One-Pass algorithm for Product operation Read S into M - 1 buffers of memory. NO SPECIAL DATA STRUCTURE IS NEEDED. Read each block of R, and for each tuple t of R. Concatenate t with each tuple of S in memory and copy to O/P as it is formed. This algorithm may take considerable amount of processor time per tuple of R, N X M.
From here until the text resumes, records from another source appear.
(** * The advlib example programs: a model of their code and of the
      library contract they exercise.

    The repository ships three example programs, [hello_world.cpp],
    [error_handling.cpp] and [thread_pool_demo.cpp].  They are written
    against the headers of [advlib], which are not part of the tree: the
    [Result]/[Optional] vocabulary and the thread pool are therefore
    modelled from their documented contract, and every such definition
    says so.  The functions the examples define themselves are
    translated from their C++ text. *)

From Stdlib Require Import ZArith Floats Lia.
From Stdlib Require Uint63.
From stdpp Require Import base option list strings gmap sets.

Open Scope Z_scope.

(* ===================================================================== *)
(** * Part I: definitions                                                 *)
(* ===================================================================== *)

(** ** Exceptions and outcomes *)

(** What a C++ [throw] carries, as far as the handlers of the examples can
    tell: an object derived from [std::exception] (with its [what()]
    text) or anything else. *)
Inductive exn : Type :=
  | StdException (what : string)
  | ForeignThrow.

(** The result of running a piece of code that may throw: the tagged
    variant {Value, Error} that a future's slot stores as well. *)
Inductive outcome (A : Type) : Type :=
  | Value (a : A)
  | Error (e : exn).
Arguments Value {A} a.
Arguments Error {A} e.

(** ** The [Result] and [Optional] vocabulary of [advlib/core.hpp] *)

Module Core.

(** Modelled from the spec: [Result<T,E>] of the absent header
    [advlib/core.hpp], a success-or-error sum type built with [Ok] and
    [Err] and used through [map], [and_then], [match], [value_or],
    [is_ok] and [is_err], with their standard meaning. *)
Inductive Result (T E : Type) : Type :=
  | Ok (v : T)
  | Err (e : E).
Arguments Ok {T E} v.
Arguments Err {T E} e.

Definition is_ok {T E} (r : Result T E) : bool :=
  match r with Ok _ => true | Err _ => false end.

Definition is_err {T E} (r : Result T E) : bool :=
  match r with Ok _ => false | Err _ => true end.

(** Modelled from the spec: [Result::map], which applies the function
    to the value of an [Ok] and hands an [Err] on unchanged. *)
Definition map {T U E} (r : Result T E) (f : T -> U) : Result U E :=
  match r with
  | Ok v => Ok (f v)
  | Err e => Err e
  end.

(** Modelled from the spec: [Result::and_then], which feeds the value
    of an [Ok] to the next fallible step and hands an [Err] on
    unchanged. *)
Definition and_then {T U E} (r : Result T E) (f : T -> Result U E)
  : Result U E :=
  match r with
  | Ok v => f v
  | Err e => Err e
  end.

(** Modelled from the spec: [Result::and_then] again, for a
    continuation that has side effects.  A C++ lambda may touch
    anything it captured by reference; here that is a state [S] the
    continuation reads and writes, so that whether it ran shows in the
    state that comes out. *)
Definition and_then_st {T U E S} (r : Result T E)
    (f : T -> S -> Result U E * S) (s : S) : Result U E * S :=
  match r with
  | Ok v => f v s
  | Err e => (Err e, s)
  end.

(** A continuation instrumented with a call counter. *)
Definition counting {T U E} (f : T -> Result U E)
  : T -> nat -> Result U E * nat :=
  fun v calls => (f v, S calls).

Definition value_or {T E} (r : Result T E) (d : T) : T :=
  match r with Ok v => v | Err _ => d end.

(** [r.match(on_ok, on_err)]. *)
Definition match_ {T E R} (r : Result T E) (on_ok : T -> R)
    (on_err : E -> R) : R :=
  match r with Ok v => on_ok v | Err e => on_err e end.

(** Modelled from the spec: [Optional<T>] of the absent header, a
    present-or-absent value with [none()], [has_value], [value_or] and
    [map]. *)
Inductive Optional (T : Type) : Type :=
  | some (v : T)
  | none.
Arguments some {T} v.
Arguments none {T}.

Definition has_value {T} (o : Optional T) : bool :=
  match o with some _ => true | none => false end.

Definition opt_value_or {T} (o : Optional T) (d : T) : T :=
  match o with some v => v | none => d end.

Definition opt_map {T U} (o : Optional T) (f : T -> U) : Optional U :=
  match o with some v => some (f v) | none => none end.

End Core.

(** ** Machine integers *)

(** [static_cast<int>(i)] of an unsigned index, as C++20 defines it: the
    value modulo 2^32, read as a signed 32-bit number. *)
Definition static_cast_int (i : Z) : Z :=
  (i + 2147483648) mod 4294967296 - 2147483648.

Definition INT_MAX : Z := 2147483647.

(** ** error_handling.cpp *)

Module ErrorHandling.
Import Core.

(** [Result<double, String> safe_divide(double a, double b)]. *)
Definition safe_divide (a b : float) : Result float string :=
  if PrimFloat.eqb b 0%float then Err "Division by zero"
  else Ok (PrimFloat.div a b).

(** [Result<double, String> safe_sqrt(double x)]. *)
Definition safe_sqrt (x : float) : Result float string :=
  if PrimFloat.ltb x 0%float
  then Err "Cannot take square root of negative number"
  else Ok (PrimFloat.sqrt x).

(** The loop of [find_element]: [n] iterations are left and the index
    is [i].  The test [i < vec.size()] is the lookup: it fails exactly
    when the index is past the end. *)
Fixpoint find_loop (vec : list Z) (target : Z) (n i : nat)
  : Optional Z :=
  match n with
  | O => none
  | S n' =>
      match vec !! i with
      | None => none
      | Some x =>
          if Z.eqb x target then some (static_cast_int (Z.of_nat i))
          else find_loop vec target n' (S i)
      end
  end.

(** [Optional<int> find_element(const std::vector<int>& vec, int target)]. *)
Definition find_element (vec : list Z) (target : Z) : Optional Z :=
  find_loop vec target (length vec) 0.

(** [Result<double, String> complex_calculation(double a, double b, double c)]. *)
Definition complex_calculation (a b c : float) : Result float string :=
  map
    (and_then (safe_divide a b)
              (fun result => safe_sqrt (PrimFloat.add result c)))
    (fun result => PrimFloat.mul result 2%float).

(** [k] is the lowest index at which [target] sits in [vec]. *)
Definition first_occurrence (vec : list Z) (target : Z) (k : nat) : Prop :=
  vec !! k = Some target /\ forall j, (j < k)%nat -> vec !! j <> Some target.

End ErrorHandling.

(** ** Programs that log, print and may throw *)

Module Process.

(** A value handed to a [{}] place of a log format, or to [std::cout]. *)
Inductive arg : Type :=
  | ArgDouble (d : float)
  | ArgInt (z : Z)
  | ArgStr (s : string).

(** How a process ends: [main] returned a code, or an exception left
    [main] and [std::terminate] aborted the process. *)
Inductive exit_status : Type :=
  | Exited (code : Z)
  | Terminated.

Section Monad.
(** [W] is everything outside the program: the log sinks, the
    standard output, the pool's threads. *)
Context {W : Type}.

Definition M (A : Type) : Type := W -> outcome A * W.

Definition ret {A} (a : A) : M A := fun w => (Value a, w).

Definition bind {A B} (m : M A) (k : A -> M B) : M B :=
  fun w =>
    match m w with
    | (Value a, w') => k a w'
    | (Error e, w') => (Error e, w')
    end.

Definition throw {A} (e : exn) : M A := fun w => (Error e, w).

(** [try { body } catch (const std::exception& e) { handler(e.what()) }]:
    only what derives from [std::exception] is caught. *)
Definition try_catch_std {A} (body : M A) (handler : string -> M A) : M A :=
  fun w =>
    match body w with
    | (Error (StdException what), w') => handler what w'
    | r => r
    end.

(** Every normal return of [m] carries the code [c]. *)
Definition returns_only (c : Z) (m : M Z) : Prop :=
  forall w c' w', m w = (Value c', w') -> c' = c.

(** The process around [main]. *)
Definition run_main (main : M Z) (w : W) : exit_status * W :=
  match main w with
  | (Value code, w') => (Exited code, w')
  | (Error _, w') => (Terminated, w')
  end.
End Monad.

Arguments M : clear implicits.

(** Sequencing is written with stdpp's monad notations, [m ;; k] and
    [x ← m; k]. *)
#[global] Instance M_ret {W} : MRet (M W) := fun A => ret.
#[global] Instance M_bind {W} : MBind (M W) := fun A B k m => bind m k.

(** Modelled from the spec: the logging facility and the standard
    output, which the examples only call.  Each call acts on the
    outside world and, like any C++ call that is not [noexcept], may
    throw. *)
Record Lib (W Level : Type) : Type := {
  Info : Level;
  log_init : Level -> M W unit;
  log_info : string -> list arg -> M W unit;
  log_warn : string -> list arg -> M W unit;
  log_error : string -> list arg -> M W unit;
  cout : list arg -> M W unit;
}.
Arguments Info {W Level} _.
Arguments log_init {W Level} _ _ _.
Arguments log_info {W Level} _ _ _ _.
Arguments log_warn {W Level} _ _ _ _.
Arguments log_error {W Level} _ _ _ _.
Arguments cout {W Level} _ _ _.

End Process.

(** ** hello_world.cpp *)

Module HelloWorld.
Import Process.

Section Main.
Context {W Level : Type} (lib : Lib W Level).
(** The version macros come from the absent header. *)
Variables ADVLIB_VERSION_MAJOR ADVLIB_VERSION_MINOR ADVLIB_VERSION_PATCH : Z.

Definition main : M W Z :=
  log_init lib (Info lib) ;;
  log_info lib "Hello, AdvLib!" [] ;;
  let message := "Welcome to C++ Advanced Library" in
  cout lib [ArgStr message] ;;
  cout lib [ArgStr "AdvLib Version: ";
            ArgInt ADVLIB_VERSION_MAJOR; ArgStr ".";
            ArgInt ADVLIB_VERSION_MINOR; ArgStr ".";
            ArgInt ADVLIB_VERSION_PATCH] ;;
  let name := "World" in
  let greeting := ("Hello, " +:+ name) +:+ "!" in
  log_info lib greeting [] ;;
  ret 0.
End Main.

End HelloWorld.

(** ** error_handling.cpp, [main] *)

Module ErrorHandlingMain.
Import Core ErrorHandling Process.

(** [numbers[idx]] for an index the vector has. *)
Definition vec_at (vec : list Z) (idx : Z) : Z :=
  default 0 (vec !! Z.to_nat idx).

Section Main.
Context {W Level : Type} (lib : Lib W Level).

Definition main : M W Z :=
  log_init lib (Info lib) ;;
  (* Example 1 *)
  log_info lib "=== Example 1: Basic Result ===" [] ;;
  let result1 := safe_divide 10 2 in
  (* if (result1.is_ok()) log::info(..., result1.value()) *)
  match_ result1
    (fun value => log_info lib "10 / 2 = {}" [ArgDouble value])
    (fun _ => ret tt) ;;
  let result2 := safe_divide 10 0 in
  (* if (result2.is_err()) log::error(..., result2.error()) *)
  match_ result2
    (fun _ => ret tt)
    (fun error => log_error lib "Error: {}" [ArgStr error]) ;;
  (* Example 2 *)
  log_info lib "\n=== Example 2: Pattern Matching ===" [] ;;
  match_ (safe_divide 20 4)
    (fun value => log_info lib "Success: 20 / 4 = {}" [ArgDouble value])
    (fun error => log_error lib "Failed: {}" [ArgStr error]) ;;
  (* Example 3 *)
  log_info lib "\n=== Example 3: Chaining Operations ===" [] ;;
  let result3 :=
    map (map (safe_divide 100 4) (fun x => PrimFloat.mul x 2))
        (fun x => PrimFloat.add x 10) in
  log_info lib "Result: {}" [ArgDouble (value_or result3 0%float)] ;;
  (* Example 4 *)
  log_info lib "\n=== Example 4: Complex Calculation ===" [] ;;
  let calc_result := complex_calculation 16 4 0 in
  match_ calc_result
    (fun value => log_info lib "Calculation result: {}" [ArgDouble value])
    (fun error => log_error lib "Calculation failed: {}" [ArgStr error]) ;;
  (* Example 5 *)
  log_info lib "\n=== Example 5: Optional Values ===" [] ;;
  let numbers := [10; 20; 30; 40; 50] in
  let found := find_element numbers 30 in
  match found with
  | some index => log_info lib "Found 30 at index {}" [ArgInt index]
  | none => log_warn lib "Element not found" []
  end ;;
  let not_found := find_element numbers 99 in
  let index := opt_value_or not_found (-1) in
  log_info lib "Element 99 index: {} (default)" [ArgInt index] ;;
  (* Example 6 *)
  log_info lib "\n=== Example 6: Optional Transformations ===" [] ;;
  let upper_bound :=
    opt_value_or
      (opt_map (find_element numbers 40)
               (fun idx => vec_at numbers idx * 2))
      0 in
  log_info lib "Upper bound: {}" [ArgInt upper_bound] ;;
  ret 0.
End Main.

End ErrorHandlingMain.

(** ** thread_pool_demo.cpp, [main] *)

Module ThreadPoolDemoMain.
Import Process.

Section Main.
Context {W Level : Type} (lib : Lib W Level).
(** [std::thread::hardware_concurrency()]. *)
Variable hardware_concurrency : Z.
(** The six demo functions, each run for its effect on the world. *)
Variables demo_basic_thread_pool demo_parallel_processing
  demo_batch_processing demo_task_cancellation
  demo_exception_handling demo_priority_scheduling : M W unit.

(** What [main] does before it enters the [try] block. *)
Definition prelude : M W unit :=
  log_init lib (Info lib) ;;
  log_info lib "Thread Pool Demonstration" [] ;;
  log_info lib "Hardware Concurrency: {} threads\n"
    [ArgInt hardware_concurrency].

(** The body of the [try] block. *)
Definition run_demos : M W unit :=
  demo_basic_thread_pool ;;
  demo_parallel_processing ;;
  demo_batch_processing ;;
  demo_task_cancellation ;;
  demo_exception_handling ;;
  demo_priority_scheduling ;;
  log_info lib "\n=== All demos completed successfully ===" [].
Definition styled_polygon (name : pyval) (description : Description)
    (kml_coords : list (pyval * pyval)) (color : string) : KmlPolygon :=
  {| kp_name := name;
     kp_description := description;
     kp_outerboundaryis := kml_coords;
     kp_innerboundaryis := [];
     kp_poly_color := color;
     kp_fill := 1;
     kp_outline := 1;
     kp_line_color := Color_white;
     kp_line_width := 2 |}.

(** Style selection (lines 201-205). *)
Definition compliance_color (compliance : pyval) : string :=
  if is_False compliance then Color_red else Color_blue_alpha150.

Definition compliance_text (compliance : pyval) : string :=
  if is_False compliance then "⚠️ NON-COMPLIANT" else "✓ Compliant".

(** The MultiPolygon loop [for i, polygon in enumerate(coordinates)]. *)
Fixpoint multipolygon_parts (location : pyval) (description : Description)
    (color : string) (i : nat) (polygons : list pyval) : option (list KmlPolygon) :=
  match polygons with
  | [] => Some []
  | polygon :: rest =>
      coords <- py_index polygon 0 ;;
      kml_coords <- kml_coords_of coords ;;
      pols <- multipolygon_parts location description color (S i) rest ;;
      Some (styled_polygon (PStr (py_str location ++ " Part " ++ nat_to_string (S i)))
                           description kml_coords color :: pols)
  end.

(** The geometry dispatch (lines 208-231): [geom_type == 'Polygon'] holds
    only for that str. *)
Definition geometry_placemarks (geom_type coordinates location : pyval)
    (description : Description) (color : string) : option (list KmlPolygon) :=
  match geom_type with
  | PStr t =>
      if String.eqb t "Polygon" then
        coords <- py_index coordinates 0 ;;
        kml_coords <- kml_coords_of coords ;;
        Some [styled_polygon location description kml_coords color]
      else if String.eqb t "MultiPolygon" then
        polygons <- py_iter coordinates ;;
        multipolygon_parts location description color 0 polygons
      else Some []
  | _ => Some []
  end.

(** The body of the loop for one feature (lines 179-231). *)
Definition feature_placemarks (feature : pyval) : option (list KmlPolygon) :=
  geometry <- py_get feature "geometry" (PDict []) ;;
  properties <- py_get feature "properties" (PDict []) ;;
  geom_type <- py_get geometry "type" PNone ;;
  coordinates <- py_get geometry "coordinates" (PList []) ;;
  location <- py_get properties "location" (PStr "Unknown Location") ;;
  compliance <- py_get properties "Column1.compliance" PNone ;;
  details <- py_get properties "details" (PStr "No details available") ;;
  name <- py_get properties "name" (PStr "N/A") ;;
  code <- py_get properties "code" (PStr "N/A") ;;
  receiver <- py_get properties "receiverName" (PStr "N/A") ;;
  let description := mkDescription name code receiver (compliance_text compliance) details in
  let color := compliance_color compliance in
  geometry_placemarks geom_type coordinates location description color.

Fixpoint features_placemarks (features : list pyval) : option (list KmlPolygon) :=
  match features with
  | [] => Some []
  | f :: fs =>
      pf <- feature_placemarks f ;;
      pfs <- features_placemarks fs ;;
      Some (pf ++ pfs)%list
  end.

(** The KML document, as its list of placemarks; [None]: the conversion raises. *)
Definition geojson_to_kml (geojson_data : pyval) : option (list KmlPolygon) :=
  features <- py_get geojson_data "features" (PList []) ;;
  fs <- py_iter features ;;
  features_placemarks fs.

(** Area semantics of the two encodings, over a ring-membership test
    [in_ring]: a point lies in a polygon when it lies in the outer ring
    and in none of the holes. *)
Definition kml_polygon_covers {C : Type} (in_ring : list (pyval * pyval) -> C -> bool)
    (p : KmlPolygon) (c : C) : bool :=
  in_ring (kp_outerboundaryis p) c
  && forallb (fun h => negb (in_ring h c)) (kp_innerboundaryis p).

Definition geojson_polygon_covers {C : Type} (in_ring : list (pyval * pyval) -> C -> bool)
    (rings : list (list (pyval * pyval))) (c : C) : bool :=
  match rings with
  | [] => false
  | outer :: holes => in_ring outer c && forallb (fun h => negb (in_ring h c)) holes
  end.

(** ** [upload_to_drive] (main.py, lines 237-314)

    Google Drive as a store of files.  Credential and service construction
    (lines 241-247) are external plumbing, taken to succeed; the only
    failure modelled is that of the access-grant call ([grant_ok]). *)

Record DriveFile : Type := mkDriveFile {
  df_id : string;
  df_name : string;
  df_mimeType : string;
  df_parents : list string;
  df_trashed : bool;
  df_content : string
}.

Record Drive : Type := mkDrive {
  dr_files : list DriveFile;
  dr_next_id : nat;
  dr_permissions : list (string * string * string)   (* fileId, type, role *)
}.

Record UploadResult : Type := mkUploadResult {
  ur_file_id : string;
  ur_web_link : string;
  ur_action : string
}.

Definition KML_MIME : string := "application/vnd.google-earth.kml+xml".

(** [if folder_id:] *)
Definition folder_given (folder_id : option string) : option string :=
  match folder_id with
  | Some f => if String.eqb f "" then None else Some f
  | None => None
  end.

(** The key of the query of [files().list] (lines 267-269):
    [name='<filename>' and trashed=false [and '<folder>' in parents]]. *)
Definition matches_key (filename : string) (folder_id : option string) (f : DriveFile) : bool :=
  String.eqb (df_name f) filename && negb (df_trashed f)
  && match folder_given folder_id with
     | Some fo => existsb (String.eqb fo) (df_parents f)
     | None => true
     end.

Definition files_list (dr : Drive) (filename : string) (folder_id : option string)
    : list DriveFile :=
  filter (matches_key filename folder_id) (dr_files dr).

Definition update_content (file_id content : string) (f : DriveFile) : DriveFile :=
  if String.eqb (df_id f) file_id
  then {| df_id := df_id f; df_name := df_name f;
          df_mimeType := df_mimeType f; df_parents := df_parents f;
          df_trashed := df_trashed f; df_content := content |}
  else f.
One-Pass algorithm for Natural Join We assume R(X,Y) and S(Y,Z) are being joined and Y represents all the attributes in common. X represents all attributes in R but not in S and Z represents all attributes in S and not in R. Assuming S is the smaller of the relations, Read all tuples of S and form them into a main-memory search structure with the attributes of Y as search key. Use M - 1 blocks of memory for this. [I/P buffer size is M - 1] Read each block of R into Mth buffer/block. For each tuple t of R, find the tuples of S that agree with t on all attributes of Y, using the search structure. For each matching tuple of S, form a tuple by concatenating it with t, and move the resulting tuple to O/P buffer. Takes B(R) + B(S) [Clustered] and T(R) + T(S) [Non-Clustered] disk I/O’s to read operands. Works as long as B(S) ≤ M - 1 or approximately, B(S) ≤ M Equi-Join checks for equality, although the attributes can have different names. Theta-Join is an equi-join or product followed by a selection operation.
References Chapter 15, Section 15.2 One-Pass algorithms - Database Systems - The complete book Hector Garcia-Molina, Jeffrey D. Ullman, Jennifer Widom.